(** * CanvasGrid: a shallow embedding of the pan/zoom grid viewer

    The development follows [src/components/CanvasGrid.tsx] and the way
    [src/App.tsx] instantiates it.

    Number model.  A TypeScript [number] is modelled by an exact rational
    ([Q]); equality of numbers ([===]) is [Qeq_bool], [Math.min], [Math.max]
    and [Math.floor] are [Qmin], [Qmax] and [Qfloor].  Rounding, infinities
    and NaN are outside this model.  The program computes in IEEE doubles,
    so the theorems over this model state what does not depend on rounding:
    invariants, frame conditions, which handler stores and calls what, and
    identities between continuous quantities, which the doubles of the
    program satisfy up to rounding.  Which cell a point falls in does depend
    on rounding: [F64] embeds the hit tester over binary64 numbers, with
    their infinities and NaN, and the hit-test theorem is stated there.
    Values produced by [Math.floor] and DOM pointer ids are integers ([Z]).

    React model.  The values kept by [useState] and [useRef], together with
    the DOM state the handlers touch, form one record [State].  A handler is
    a function from the state of the render it was created in to the next
    state; an updater queued by [setX] never changes what the running handler
    reads.  Calls of the host callbacks are returned as a trace.
    [evt.preventDefault()] touches none of this and is left out, as is the
    effect that sizes the backing store of the canvas. *)

From Stdlib Require Import ZArith QArith Qround Qminmax Lia Lqa List String.
From Stdlib Require Import DecimalString.
From Stdlib Require Import PrimFloat SpecFloat FloatOps Uint63.
From stdpp Require Import gmap.
Import ListNotations.

Local Open Scope Q_scope.

(** ** Data model *)

Module Point.
Record t : Type := mk { x : Q; y : Q }.
End Point.
Abbreviation Point := Point.t.

Module Cell.
Record t : Type := mk { row : Z; col : Z }.
End Cell.
Abbreviation Cell := Cell.t.

Module Size.
Record t : Type := mk { width : Q; height : Q }.
End Size.
Abbreviation Size := Size.t.

(** [canvas.getBoundingClientRect()]: only [left] and [top] are read. *)
Module DOMRect.
Record t : Type := mk { left : Q; top : Q }.
End DOMRect.
Abbreviation DOMRect := DOMRect.t.

(** The canvas element behind [canvasRef.current]: its bounding rectangle,
    the size of its backing store and whether [getContext('2d')] succeeds. *)
Module Canvas.
Record t : Type := mk {
  getBoundingClientRect : DOMRect;
  width : Q;
  height : Q;
  context2d : bool }.
End Canvas.
Abbreviation Canvas := Canvas.t.

(** The object held by the [panState] ref. *)
Module PanState.
Record t : Type := mk {
  dragging : bool;
  pointerId : Z;
  start : Point;
  origin : Point }.
End PanState.
Abbreviation PanState := PanState.t.

Module PointerEvent.
Record t : Type := mk { pointerId : Z; clientX : Q; clientY : Q }.
End PointerEvent.
Abbreviation PointerEvent := PointerEvent.t.

Module MouseEvent.
Record t : Type := mk { clientX : Q; clientY : Q }.
End MouseEvent.
Abbreviation MouseEvent := MouseEvent.t.

Module WheelEvent.
Record t : Type := mk { clientX : Q; clientY : Q; deltaY : Q }.
End WheelEvent.
Abbreviation WheelEvent := WheelEvent.t.

(** [CanvasGridProps].  [onHover] and [onSelect] are optional in the source:
    the flag says whether the host supplied the callback. *)
Module Props.
Record t : Type := mk {
  rows : Q;
  cols : Q;
  cellSize : Q;
  onHover : bool;
  onSelect : bool }.
End Props.
Abbreviation CanvasGridProps := Props.t.

(** One invocation of a host callback. *)
Inductive Call : Type :=
| onHover (row col : Z)
| onSelect (row col : Z).

(** [f?.(args)]: the call happens only when [f] is defined. *)
Definition optionalCall (supplied : bool) (c : Call) : list Call :=
  if supplied then [c] else [].

(** The component state: the five [useState] cells, the two refs that the
    handlers read, and the set of pointer ids captured by the canvas. *)
Record State : Type := mkState {
  scale : Q;
  offset : Point;
  hoveredCell : option Cell;
  selectedCell : option Cell;
  canvasSize : Size;
  panState : PanState;
  canvasRef : option Canvas;
  pointerCapture : gset Z }.

Definition MIN_SCALE : Q := 0.25.
Definition MAX_SCALE : Q := 4.

Definition clamp (value min max : Q) : Q :=
  Qmin (Qmax value min) max.

(** The state of the first render, for a given mounted canvas (or none). *)
Definition initialState (canvas : option Canvas) : State :=
  {| scale := 1;
     offset := Point.mk 0 0;
     hoveredCell := None;
     selectedCell := None;
     canvasSize := Size.mk 1200 800;
     panState := PanState.mk false (-1) (Point.mk 0 0) (Point.mk 0 0);
     canvasRef := canvas;
     pointerCapture := ∅ |}.

(** State setters, one per [useState] setter, ref assignment or DOM call. *)
Definition setScale (v : Q) (st : State) : State :=
  mkState v (offset st) (hoveredCell st) (selectedCell st) (canvasSize st)
          (panState st) (canvasRef st) (pointerCapture st).

Definition setOffset (v : Point) (st : State) : State :=
  mkState (scale st) v (hoveredCell st) (selectedCell st) (canvasSize st)
          (panState st) (canvasRef st) (pointerCapture st).

Definition setHoveredCell (v : option Cell) (st : State) : State :=
  mkState (scale st) (offset st) v (selectedCell st) (canvasSize st)
          (panState st) (canvasRef st) (pointerCapture st).

Definition setSelectedCell (v : option Cell) (st : State) : State :=
  mkState (scale st) (offset st) (hoveredCell st) v (canvasSize st)
          (panState st) (canvasRef st) (pointerCapture st).

Definition setCanvasSize (v : Size) (st : State) : State :=
  mkState (scale st) (offset st) (hoveredCell st) (selectedCell st) v
          (panState st) (canvasRef st) (pointerCapture st).

Definition setPanState (v : PanState) (st : State) : State :=
  mkState (scale st) (offset st) (hoveredCell st) (selectedCell st)
          (canvasSize st) v (canvasRef st) (pointerCapture st).

Definition setPointerCapture (pointerId : Z) (st : State) : State :=
  mkState (scale st) (offset st) (hoveredCell st) (selectedCell st)
          (canvasSize st) (panState st) (canvasRef st)
          ({[ pointerId ]} ∪ pointerCapture st).

Definition releasePointerCapture (pointerId : Z) (st : State) : State :=
  mkState (scale st) (offset st) (hoveredCell st) (selectedCell st)
          (canvasSize st) (panState st) (canvasRef st)
          (pointerCapture st ∖ {[ pointerId ]}).

(** ** Drawing commands

    What the render effect asks of the 2D context, in order. *)

Inductive Paint : Type :=
| Color (css : string)
| LinearGradient (x0 y0 x1 y1 : Q) (stops : list (Q * string)).

Module Ctx.
Inductive op : Type :=
| save
| restore
| setTransform (a b c d e f : Q)
| clearRect (x y w h : Q)
| scale (sx sy : Q)
| translate (tx ty : Q)
| fillStyle (p : Paint)
| strokeStyle (p : Paint)
| lineWidth (w : Q)
| fillRect (x y w h : Q)
| strokeRect (x y w h : Q)
| beginPath
| moveTo (x y : Q)
| lineTo (x y : Q)
| stroke.
End Ctx.

(** The values taken by [i] in [for (let i = 0; i <= n; i++)]. *)
Definition loopIndices (n : Q) : list Z :=
  map Z.of_nat (seq 0 (Z.to_nat (Qfloor n + 1))).

(** Input events of the canvas, and the resize notification. *)
Inductive Event : Type :=
| PointerDown (evt : PointerEvent)
| PointerMove (evt : PointerEvent)
| PointerUp (evt : PointerEvent)
| PointerLeave
| Click (evt : MouseEvent)
| Wheel (evt : WheelEvent)
| Resize (contentRect : Size).

(** ** The component *)

Section CanvasGrid.

Context (props : CanvasGridProps).

(** Hit tester, over exact rationals ([F64.getCellFromClientPoint] is the
    same function over doubles).  [st] is the state of the render that built
    the closure. *)
Definition getCellFromClientPoint (st : State) (clientX clientY : Q)
  : option Cell :=
  match canvasRef st with
  | None => None
  | Some canvas =>
      let rect := Canvas.getBoundingClientRect canvas in
      let x := (clientX - DOMRect.left rect - Point.x (offset st)) / scale st in
      let y := (clientY - DOMRect.top rect - Point.y (offset st)) / scale st in
      let col := Qfloor (x / Props.cellSize props) in
      let row := Qfloor (y / Props.cellSize props) in
      if (row <? 0)%Z || (col <? 0)%Z
         || Qle_bool (Props.rows props) (inject_Z row)
         || Qle_bool (Props.cols props) (inject_Z col)
      then None
      else Some (Cell.mk row col)
  end.

Definition handlePointerDown (st : State) (evt : PointerEvent) : State :=
  let st1 :=
    setPanState
      (PanState.mk true
         (PointerEvent.pointerId evt)
         (Point.mk (PointerEvent.clientX evt) (PointerEvent.clientY evt))
         (offset st))
      st in
  setPointerCapture (PointerEvent.pointerId evt) st1.
Lemma history_loop_run (ticker : string)
    (metrics_raw : list (string * list R)) (breach_year start_year : Z)
    (offsets : list Z) :
  (5 <= breach_year - start_year)%Z ->
  ((breach_year - start_year)%Z = 5%Z ->
   (length (get_list metrics_raw "eps") < 5)%nat) ->
  (forall (year : Z) (log : list string),
     (breach_year - 1 <= year <= breach_year + 3)%Z ->
     (year - start_year < Z.of_nat (length (get_list metrics_raw "eps")))%Z ->
     exists (p d : json) (log' : list string),
       get_valid_price ticker (pretty year +:+ "-12-31") log
       = Return (p, d, log') /\
       (truthy p = true -> is_Some (num p))) ->
  Forall (λ o, (-1 <= o <= 3)%Z) offsets ->
  forall st : state,
    exists st',
      history_loop ticker metrics_raw breach_year start_year
        (get_list metrics_raw "eps") st offsets = Ok st'.
Proof.
  intros Hfive Hlast Hprice. induction offsets as [|o rest IH];
    intros Hbounds st.
  - eexists. reflexivity.
  - apply Forall_cons in Hbounds as [Ho Hbounds].
    cbn [CsvReport.history_loop].
    rewrite (proj2 (Z.leb_le 0 _)) by lia. cbn [andb].
    destruct (Z.ltb_spec (breach_year - start_year + o)
                (Z.of_nat (length (get_list metrics_raw "eps"))))
      as [Hin|Hout]; [|exact (IH Hbounds st)].
    destruct (lookup_lt_is_Some_2 (get_list metrics_raw "eps")
                (Z.to_nat (breach_year - start_year + o))) as [eps Heps];
      [lia|].
    rewrite Heps.
    destruct (year_row_run ticker metrics_raw start_year st
                (breach_year - start_year + o)%Z eps) as [st1 Hst1].
    + destruct (Z.eq_dec (breach_year - start_year)%Z 5%Z) as [Heq|Hne];
        [|lia].
      specialize (Hlast Heq). lia.
    + apply Hprice; lia.
    + rewrite Hst1. cbn [mbind result_bind]. exact (IH Hbounds st1).
Qed.

(** X22. The history is returned when the breach is at least five years
    after the start of the data, the year before the breach has no EPS if
    the breach is exactly five years after the start, and, for every year
    from one before to three after the breach that has an EPS, the price
    lookup returns a price that is falsy or a number. *)
Theorem fair_value_history_returns (metrics_raw : list (string * list R))
    (breach_year start_year : Z) (ticker : string) (log : list string) :
  (5 <= breach_year - start_year)%Z ->
  ((breach_year - start_year)%Z = 5%Z ->
   (length (get_list metrics_raw "eps") < 5)%nat) ->
  (forall (year : Z) (log0 : list string),
     (breach_year - 1 <= year <= breach_year + 3)%Z ->
     (year - start_year < Z.of_nat (length (get_list metrics_raw "eps")))%Z ->
     exists (p d : json) (log1 : list string),
       get_valid_price ticker (pretty year +:+ "-12-31") log0
       = Return (p, d, log1) /\
       (truthy p = true -> is_Some (num p))) ->
  exists (rows : list fair_row) (log' : list string),
    fair_value_history_of metrics_raw breach_year start_year ticker log
    = Ok (rows, log').
Proof.
  intros Hfive Hlast Hprice.
  rewrite fair_value_history_of_loop by exact Hfive.
  destruct (history_loop_run ticker metrics_raw breach_year start_year
              [-1; 0; 1; 2; 3]%Z Hfive Hlast Hprice
              ltac:(repeat constructor; lia) (State None [] log))
    as [st' Hst'].
  rewrite Hst'. cbn [mbind result_bind]. eauto.
Qed.

End CsvFacts.

Lemma six_years_price (year : Z) (log : list string) :
  (2020 - 1 <= year <= 2020 + 3)%Z ->
  (year - 2014
   < Z.of_nat (length (CsvReport.get_list MoreExamples.six_years_of_eps
                         "eps")))%Z ->
  exists (p d : json) (log' : list string),
    FmpApi.get_valid_price "demo" MoreExamples.no_price_provider
      PriceExample.strptime PriceExample.strftime "COF"
      (pretty year +:+ "-12-31") log = Return (p, d, log') /\
    (truthy p = true -> is_Some (num p)).
Proof.
  intros Hyear Hlen. cbn in Hlen. assert (year = 2019%Z) as -> by lia.
  exists JNull, JNull. eexists. split; [reflexivity|].
  intros H. discriminate H.
Qed.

--

### GOAL OF THE EXERCISE
Scan the records for the string "returned". Copy each line in which it appears.

### SOLUTION TO THIS TASK
    reads.  Calls of the host callbacks are returned as a trace.
(** X22. The history is returned when the breach is at least five years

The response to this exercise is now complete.